President Joe Biden and other G7 leaders announced on Friday that they are endorsing a global minimum corporate tax rate of 15%. 

Their plan seeks to effectively end company strategies of moving headquarters to countries with cheaper tax rates, even if most of their business is located elsewhere. Coupled with the tax minimum, the leaders have also announced a tax plan that links companies to where they do business rather than where they are headquartered.

Should it become widely adopted, the plan could prove to be a significant threat to the so-called tax-cutting “arms race,” where countries push for lower and lower corporate tax rates to attract businesses; however, the plan will undoubtedly face challenges of its own. For example, Ireland — a country with a 12.5% corporate tax rate — has said such a policy would be detrimental to its economic success. 

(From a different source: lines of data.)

(** * Smart Gemini Agent: intent analysis and retry wrappers

    A shallow embedding of
      - [smart_gemini_agent/core/intent_analyzer.py] (class [IntentAnalyzer]) and
      - [smart_gemini_agent/utils/decorators.py] ([retry_on_failure],
        [retry_on_failure_async_gen]),
    together with the properties the specification states about them, and
    of the code around them:
      - [smart_gemini_agent/core/agent.py] ([process_message]),
      - [smart_gemini_agent/core/prompt_manager.py] (the system prompt),
      - [smart_gemini_agent/ui/rich_chat.py] and [ui/display_utils.py] (the
        chat history and the file icons).

    Python values are modelled as follows.
      - A [str] is the list of its Unicode code points ([pystr]).  String
        literals of the source are written [u "..."], the code points of the
        UTF-8 text between the quotes.
      - A [dict] with string keys is a [gmap string pyval].
      - An exception raised by the code is the [Raise] case of [result]. *)

From Stdlib Require Import NArith ZArith QArith List Ascii String Lia Bool.
From stdpp Require Import base option list strings gmap fin_maps.

Local Open Scope N_scope.
Local Open Scope list_scope.

(** ** Python strings *)

Module PyStr.

(** A character is a Unicode code point. *)
Definition char := N.
Definition pystr := list char.

(** The bytes of a Rocq string literal. *)
Fixpoint bytes_of (s : string) : list N :=
  match s with
  | EmptyString => []
  | String a r => N_of_ascii a :: bytes_of r
  end.

(** UTF-8 decoding (1 to 4 byte sequences; a truncated sequence is kept as
    its lead byte). *)
Fixpoint utf8_decode (bs : list N) : pystr :=
  match bs with
  | [] => []
  | b0 :: r0 =>
    if b0 <? 128 then b0 :: utf8_decode r0
    else if b0 <? 224 then
      match r0 with
      | b1 :: r1 => ((b0 - 192) * 64 + (b1 - 128)) :: utf8_decode r1
      | _ => [b0]
      end
    else if b0 <? 240 then
      match r0 with
      | b1 :: b2 :: r2 =>
        ((b0 - 224) * 4096 + (b1 - 128) * 64 + (b2 - 128)) :: utf8_decode r2
      | _ => [b0]
      end
    else
      match r0 with
      | b1 :: b2 :: b3 :: r3 =>
        ((b0 - 240) * 262144 + (b1 - 128) * 4096 + (b2 - 128) * 64 + (b3 - 128))
          :: utf8_decode r3
      | _ => [b0]
      end
  end.

(** [u "text"] is the Python string whose source text is [text]. *)
Definition u (s : string) : pystr := utf8_decode (bytes_of s).

(** [str.isspace] for one character, which is also what [\s] matches in a
    [str] pattern: the code points CPython lists in [_PyUnicode_IsWhitespace]. *)
Definition is_space (c : char) : bool :=
  ((9 <=? c) && (c <=? 13)) || ((28 <=? c) && (c <=? 32))
  || (c =? 133) || (c =? 160) || (c =? 5760)
  || ((8192 <=? c) && (c <=? 8202))
  || (c =? 8232) || (c =? 8233) || (c =? 8239) || (c =? 8287) || (c =? 12288).

(** *** Unicode data

    The character classes and the case mapping are those of the Unicode
    database CPython 3.11 is built with (Unicode 14.0), given as tables. *)

(** The code points [c] with [chr(c).isalnum()] or [c == '_'], as ranges
    [(first, last)] in increasing order (Unicode 14.0, the tables of
    CPython 3.11). *)
Definition word_ranges : list (N * N) :=
  [ (48, 57); (65, 90); (95, 95); (97, 122); (170, 170); (178, 179); (181, 181); (185, 186);
    (188, 190); (192, 214); (216, 246); (248, 705); (710, 721); (736, 740); (748, 748);
    (750, 750); (880, 884); (886, 887); (890, 893); (895, 895); (902, 902); (904, 906);
    (908, 908); (910, 929); (931, 1013); (1015, 1153); (1162, 1327); (1329, 1366); (1369, 1369);
    (1376, 1416); (1488, 1514); (1519, 1522); (1568, 1610); (1632, 1641); (1646, 1647);
    (1649, 1747); (1749, 1749); (1765, 1766); (1774, 1788); (1791, 1791); (1808, 1808);
    (1810, 1839); (1869, 1957); (1969, 1969); (1984, 2026); (2036, 2037); (2042, 2042);
    (2048, 2069); (2074, 2074); (2084, 2084); (2088, 2088); (2112, 2136); (2144, 2154);
    (2160, 2183); (2185, 2190); (2208, 2249); (2308, 2361); (2365, 2365); (2384, 2384);
    (2392, 2401); (2406, 2415); (2417, 2432); (2437, 2444); (2447, 2448); (2451, 2472);
    (2474, 2480); (2482, 2482); (2486, 2489); (2493, 2493); (2510, 2510); (2524, 2525);
    (2527, 2529); (2534, 2545); (2548, 2553); (2556, 2556); (2565, 2570); (2575, 2576);
    (2579, 2600); (2602, 2608); (2610, 2611); (2613, 2614); (2616, 2617); (2649, 2652);
    (2654, 2654); (2662, 2671); (2674, 2676); (2693, 2701); (2703, 2705); (2707, 2728);
    (2730, 2736); (2738, 2739); (2741, 2745); (2749, 2749); (2768, 2768); (2784, 2785);
    (2790, 2799); (2809, 2809); (2821, 2828); (2831, 2832); (2835, 2856); (2858, 2864);
    (2866, 2867); (2869, 2873); (2877, 2877); (2908, 2909); (2911, 2913); (2918, 2927);
    (2929, 2935); (2947, 2947); (2949, 2954); (2958, 2960); (2962, 2965); (2969, 2970);
    (2972, 2972); (2974, 2975); (2979, 2980); (2984, 2986); (2990, 3001); (3024, 3024);
    (3046, 3058); (3077, 3084); (3086, 3088); (3090, 3112); (3114, 3129); (3133, 3133);
    (3160, 3162); (3165, 3165); (3168, 3169); (3174, 3183); (3192, 3198); (3200, 3200);
    (3205, 3212); (3214, 3216); (3218, 3240); (3242, 3251); (3253, 3257); (3261, 3261);
    (3293, 3294); (3296, 3297); (3302, 3311); (3313, 3314); (3332, 3340); (3342, 3344);
    (3346, 3386); (3389, 3389); (3406, 3406); (3412, 3414); (3416, 3425); (3430, 3448);
    (3450, 3455); (3461, 3478); (3482, 3505); (3507, 3515); (3517, 3517); (3520, 3526);
    (3558, 3567); (3585, 3632); (3634, 3635); (3648, 3654); (3664, 3673); (3713, 3714);
    (3716, 3716); (3718, 3722); (3724, 3747); (3749, 3749); (3751, 3760); (3762, 3763);
    (3773, 3773); (3776, 3780); (3782, 3782); (3792, 3801); (3804, 3807); (3840, 3840);
    (3872, 3891); (3904, 3911); (3913, 3948); (3976, 3980); (4096, 4138); (4159, 4169);
    (4176, 4181); (4186, 4189); (4193, 4193); (4197, 4198); (4206, 4208); (4213, 4225);
    (4238, 4238); (4240, 4249); (4256, 4293); (4295, 4295); (4301, 4301); (4304, 4346);
    (4348, 4680); (4682, 4685); (4688, 4694); (4696, 4696); (4698, 4701); (4704, 4744);
    (4746, 4749); (4752, 4784); (4786, 4789); (4792, 4798); (4800, 4800); (4802, 4805);
    (4808, 4822); (4824, 4880); (4882, 4885); (4888, 4954); (4969, 4988); (4992, 5007);
    (5024, 5109); (5112, 5117); (5121, 5740); (5743, 5759); (5761, 5786); (5792, 5866);
    (5870, 5880); (5888, 5905); (5919, 5937); (5952, 5969); (5984, 5996); (5998, 6000);
    (6016, 6067); (6103, 6103); (6108, 6108); (6112, 6121); (6128, 6137); (6160, 6169);
    (6176, 6264); (6272, 6276); (6279, 6312); (6314, 6314); (6320, 6389); (6400, 6430);
    (6470, 6509); (6512, 6516); (6528, 6571); (6576, 6601); (6608, 6618); (6656, 6678);
    (6688, 6740); (6784, 6793); (6800, 6809); (6823, 6823); (6917, 6963); (6981, 6988);
    (6992, 7001); (7043, 7072); (7086, 7141); (7168, 7203); (7232, 7241); (7245, 7293);
    (7296, 7304); (7312, 7354); (7357, 7359); (7401, 7404); (7406, 7411); (7413, 7414);
    (7418, 7418); (7424, 7615); (7680, 7957); (7960, 7965); (7968, 8005); (8008, 8013);
    (8016, 8023); (8025, 8025); (8027, 8027); (8029, 8029); (8031, 8061); (8064, 8116);
    (8118, 8124); (8126, 8126); (8130, 8132); (8134, 8140); (8144, 8147); (8150, 8155);
    (8160, 8172); (8178, 8180); (8182, 8188); (8304, 8305); (8308, 8313); (8319, 8329);
    (8336, 8348); (8450, 8450); (8455, 8455); (8458, 8467); (8469, 8469); (8473, 8477);
    (8484, 8484); (8486, 8486); (8488, 8488); (8490, 8493); (8495, 8505); (8508, 8511);
    (8517, 8521); (8526, 8526); (8528, 8585); (9312, 9371); (9450, 9471); (10102, 10131);
    (11264, 11492); (11499, 11502); (11506, 11507); (11517, 11517); (11520, 11557);
    (11559, 11559); (11565, 11565); (11568, 11623); (11631, 11631); (11648, 11670);
    (11680, 11686); (11688, 11694); (11696, 11702); (11704, 11710); (11712, 11718);
    (11720, 11726); (11728, 11734); (11736, 11742); (11823, 11823); (12293, 12295);
    (12321, 12329); (12337, 12341); (12344, 12348); (12353, 12438); (12445, 12447);
    (12449, 12538); (12540, 12543); (12549, 12591); (12593, 12686); (12690, 12693);
    (12704, 12735); (12784, 12799); (12832, 12841); (12872, 12879); (12881, 12895);
    (12928, 12937); (12977, 12991); (13312, 19903); (19968, 42124); (42192, 42237);
    (42240, 42508); (42512, 42539); (42560, 42606); (42623, 42653); (42656, 42735);
    (42775, 42783); (42786, 42888); (42891, 42954); (42960, 42961); (42963, 42963);
    (42965, 42969); (42994, 43009); (43011, 43013); (43015, 43018); (43020, 43042);
    (43056, 43061); (43072, 43123); (43138, 43187); (43216, 43225); (43250, 43255);
    (43259, 43259); (43261, 43262); (43264, 43301); (43312, 43334); (43360, 43388);
    (43396, 43442); (43471, 43481); (43488, 43492); (43494, 43518); (43520, 43560);
    (43584, 43586); (43588, 43595); (43600, 43609); (43616, 43638); (43642, 43642);
    (43646, 43695); (43697, 43697); (43701, 43702); (43705, 43709); (43712, 43712);
    (43714, 43714); (43739, 43741); (43744, 43754); (43762, 43764); (43777, 43782);
    (43785, 43790); (43793, 43798); (43808, 43814); (43816, 43822); (43824, 43866);
    (43868, 43881); (43888, 44002); (44016, 44025); (44032, 55203); (55216, 55238);
    (55243, 55291); (63744, 64109); (64112, 64217); (64256, 64262); (64275, 64279);
    (64285, 64285); (64287, 64296); (64298, 64310); (64312, 64316); (64318, 64318);
    (64320, 64321); (64323, 64324); (64326, 64433); (64467, 64829); (64848, 64911);
    (64914, 64967); (65008, 65019); (65136, 65140); (65142, 65276); (65296, 65305);
    (65313, 65338); (65345, 65370); (65382, 65470); (65474, 65479); (65482, 65487);
    (65490, 65495); (65498, 65500); (65536, 65547); (65549, 65574); (65576, 65594);
    (65596, 65597); (65599, 65613); (65616, 65629); (65664, 65786); (65799, 65843);
    (65856, 65912); (65930, 65931); (66176, 66204); (66208, 66256); (66273, 66299);
    (66304, 66339); (66349, 66378); (66384, 66421); (66432, 66461); (66464, 66499);
    (66504, 66511); (66513, 66517); (66560, 66717); (66720, 66729); (66736, 66771);
    (66776, 66811); (66816, 66855); (66864, 66915); (66928, 66938); (66940, 66954);
    (66956, 66962); (66964, 66965); (66967, 66977); (66979, 66993); (66995, 67001);
    (67003, 67004); (67072, 67382); (67392, 67413); (67424, 67431); (67456, 67461);
    (67463, 67504); (67506, 67514); (67584, 67589); (67592, 67592); (67594, 67637);
    (67639, 67640); (67644, 67644); (67647, 67669); (67672, 67702); (67705, 67742);
    (67751, 67759); (67808, 67826); (67828, 67829); (67835, 67867); (67872, 67897);
    (67968, 68023); (68028, 68047); (68050, 68096); (68112, 68115); (68117, 68119);
    (68121, 68149); (68160, 68168); (68192, 68222); (68224, 68255); (68288, 68295);
    (68297, 68324); (68331, 68335); (68352, 68405); (68416, 68437); (68440, 68466);
    (68472, 68497); (68521, 68527); (68608, 68680); (68736, 68786); (68800, 68850);
    (68858, 68899); (68912, 68921); (69216, 69246); (69248, 69289); (69296, 69297);
    (69376, 69415); (69424, 69445); (69457, 69460); (69488, 69505); (69552, 69579);
    (69600, 69622); (69635, 69687); (69714, 69743); (69745, 69746); (69749, 69749);
    (69763, 69807); (69840, 69864); (69872, 69881); (69891, 69926); (69942, 69951);
    (69956, 69956); (69959, 69959); (69968, 70002); (70006, 70006); (70019, 70066);
    (70081, 70084); (70096, 70106); (70108, 70108); (70113, 70132); (70144, 70161);
    (70163, 70187); (70272, 70278); (70280, 70280); (70282, 70285); (70287, 70301);
    (70303, 70312); (70320, 70366); (70384, 70393); (70405, 70412); (70415, 70416);
    (70419, 70440); (70442, 70448); (70450, 70451); (70453, 70457); (70461, 70461);
    (70480, 70480); (70493, 70497); (70656, 70708); (70727, 70730); (70736, 70745);
    (70751, 70753); (70784, 70831); (70852, 70853); (70855, 70855); (70864, 70873);
    (71040, 71086); (71128, 71131); (71168, 71215); (71236, 71236); (71248, 71257);
    (71296, 71338); (71352, 71352); (71360, 71369); (71424, 71450); (71472, 71483);
    (71488, 71494); (71680, 71723); (71840, 71922); (71935, 71942); (71945, 71945);
    (71948, 71955); (71957, 71958); (71960, 71983); (71999, 71999); (72001, 72001);
    (72016, 72025); (72096, 72103); (72106, 72144); (72161, 72161); (72163, 72163);
    (72192, 72192); (72203, 72242); (72250, 72250); (72272, 72272); (72284, 72329);
    (72349, 72349); (72368, 72440); (72704, 72712); (72714, 72750); (72768, 72768);
    (72784, 72812); (72818, 72847); (72960, 72966); (72968, 72969); (72971, 73008);
    (73030, 73030); (73040, 73049); (73056, 73061); (73063, 73064); (73066, 73097);
    (73112, 73112); (73120, 73129); (73440, 73458); (73648, 73648); (73664, 73684);
    (73728, 74649); (74752, 74862); (74880, 75075); (77712, 77808); (77824, 78894);
    (82944, 83526); (92160, 92728); (92736, 92766); (92768, 92777); (92784, 92862);
    (92864, 92873); (92880, 92909); (92928, 92975); (92992, 92995); (93008, 93017);
    (93019, 93025); (93027, 93047); (93053, 93071); (93760, 93846); (93952, 94026);
    (94032, 94032); (94099, 94111); (94176, 94177); (94179, 94179); (94208, 100343);
    (100352, 101589); (101632, 101640); (110576, 110579); (110581, 110587); (110589, 110590);
    (110592, 110882); (110928, 110930); (110948, 110951); (110960, 111355); (113664, 113770);
    (113776, 113788); (113792, 113800); (113808, 113817); (119520, 119539); (119648, 119672);
    (119808, 119892); (119894, 119964); (119966, 119967); (119970, 119970); (119973, 119974);
    (119977, 119980); (119982, 119993); (119995, 119995); (119997, 120003); (120005, 120069);
    (120071, 120074); (120077, 120084); (120086, 120092); (120094, 120121); (120123, 120126);
    (120128, 120132); (120134, 120134); (120138, 120144); (120146, 120485); (120488, 120512);
    (120514, 120538); (120540, 120570); (120572, 120596); (120598, 120628); (120630, 120654);
    (120656, 120686); (120688, 120712); (120714, 120744); (120746, 120770); (120772, 120779);
    (120782, 120831); (122624, 122654); (123136, 123180); (123191, 123197); (123200, 123209);
    (123214, 123214); (123536, 123565); (123584, 123627); (123632, 123641); (124896, 124902);
    (124904, 124907); (124909, 124910); (124912, 124926); (124928, 125124); (125127, 125135);
    (125184, 125251); (125259, 125259); (125264, 125273); (126065, 126123); (126125, 126127);
    (126129, 126132); (126209, 126253); (126255, 126269); (126464, 126467); (126469, 126495);
    (126497, 126498); (126500, 126500); (126503, 126503); (126505, 126514); (126516, 126519);
    (126521, 126521); (126523, 126523); (126530, 126530); (126535, 126535); (126537, 126537);
    (126539, 126539); (126541, 126543); (126545, 126546); (126548, 126548); (126551, 126551);
    (126553, 126553); (126555, 126555); (126557, 126557); (126559, 126559); (126561, 126562);
    (126564, 126564); (126567, 126570); (126572, 126578); (126580, 126583); (126585, 126588);
    (126590, 126590); (126592, 126601); (126603, 126619); (126625, 126627); (126629, 126633);
    (126635, 126651); (127232, 127244); (130032, 130041); (131072, 173791); (173824, 177976);
    (177984, 178205); (178208, 183969); (183984, 191456); (194560, 195101); (196608, 201546) ].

The Wall Street Journal has also reported that China is unlikely to support the plan, though it noted that such support isn’t completely off the table. While China already has a higher corporate tax rate of 25%, its special administrative region of Macau has a noticeably lower rate of 12%.

Even England itself, which is backing the global tax rate, is looking to exclude London’s financial services companies from the overhaul. 

As the White House noted in a press release, “This U.S. priority is a critical step towards ending the decades-long race to the bottom that pushes nations to compete over who can offer the lowest tax rate to large corporations at the expense of protecting workers, investing in infrastructure, and growing the middle class.”

The G7, or Group of Seven, is an informal alliance between many of the world’s top economies, composed of the United States, Japan, Germany, France, the United Kingdom, Italy, and Canada. Leaders for each met in person Friday to discuss not only the global tax rate but also issues such as coronavirus aid, climate change, and cybersecurity.

Following this weekend’s summit, the G7 hopes to push its global tax minimum before the G20, which is composed of 19 countries and the European Union. 

Congress Would Need to Sign Off

While only an endorsement, any official implementation of a global tax rate in the U.S. would require congressional approval.

That could prove difficult considering people like Sen. Pat Toomey (R-Pa.) have called the plan “crazy.” 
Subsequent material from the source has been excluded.